3.9. Comparaison aux résultats expérimentaux

Après avoir étudié l’impact des différents phénomènes de transport sur la formation des macroségrégations et des structures, voyons si notre modèle permet de reproduire au moins qualitativement les tendances observées expérimentalement.

On peut comparer les cartes de ségrégation obtenues pour les différentes hypothèses de calcul (données Tableau 3- 1) au profil expérimental de ségrégation obtenu par mesure de composition aux positions marquées d’un point noir (données dans (Kumar A. 2008)) Figure 3- 31. La composition est déterminée sur des échantillons cylindriques de 2,4 mm de diamètre sur 10 mm de hauteur.

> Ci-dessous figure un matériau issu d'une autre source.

(* ===== verification/LsmTree.v ===== *)
(** * LsmTree: the tree's layers and its point operations

    [LSMTree] of [src/minnal_db/src/store/lsm/lsm_tree.rs]: an active memtable, read-only
    memtables, and per bucket the Level-0 files and one Level-1 file.  The vectors the
    source indexes by bucket are one list of [Bucket]s here.  A [World] is a tree and the
    files of its directory; what the operating system and the flush observer answer are
    arguments.  Metrics are left out. *)
From S2P Require Import Prelude OrdMap Bytes Slices Keys LsmFilters SsTable SkipList MemTable.

(** ** State *)

Record L0Summary := mk_summary {
  s0_min_key : key; s0_max_key : key; s0_max_seq : Z; s0_entries : Z; s0_bloom : BloomFilter; s0_index : option SparseIndex }.

(** A Level-0 file is named by its stamp, within its bucket's directory. *)
Record L0FileEntry := mk_l0 {
  l0_name : Z; created_at_ms : Z; l0_summary : option L0Summary; reader_count : Z; obsolete : bool }.

Record ReadOnlyMemTable := mk_ro { ro_records : list KeyValueRecord; ro_readers : Z; ro_version : Z; flushed_to_level0 : bool }.

Record Bucket := mk_bucket {
  sstable_file : region;                       (* what the open handle reads *)
  sstable_metadata : list SStableMetadata; sstable_bloom : option BloomFilter; sstable_index : option SparseIndex;
  level0_files : list L0FileEntry; compaction_in_progress : bool }.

Des profils de ségrégation sont également tracés pour y=5mm et x=70mm Figure 3- 32. On peut constater qu’un modèle très simple négligeant le mouvement des grains ainsi que leur morphologie (Figure 3- 31-a et Figure 3- 31-b) permet déjà de prédire les tendances : la composition est maximale en bas à droite et plus faible en haut du lingot. Cependant, la composition minimale n’est pas située en haut { droite du lingot comme dans l’expérience. De plus, la région de ségrégation positive est plus étendue que dans l’expérience.

Lorsque le mouvement des grains est pris en compte (en imposant leur blocage à gbloc=0,27) et en supposant les grains globulaires (Figure 3- 31-c et Figure 3- 31-d), on constate que l’enrichissement en soluté en bas du lingot est très largement surestimé. La prise en compte du mouvement des grains permet cependant de prédire correctement la localisation de la ségrégation négative, en haut à droite du lingot. Lorsque le mouvement des germes est considéré, l’intensité des macroségrégations est atténuée (Figure 3- 31-d) mais reste surestimée en bas du lingot.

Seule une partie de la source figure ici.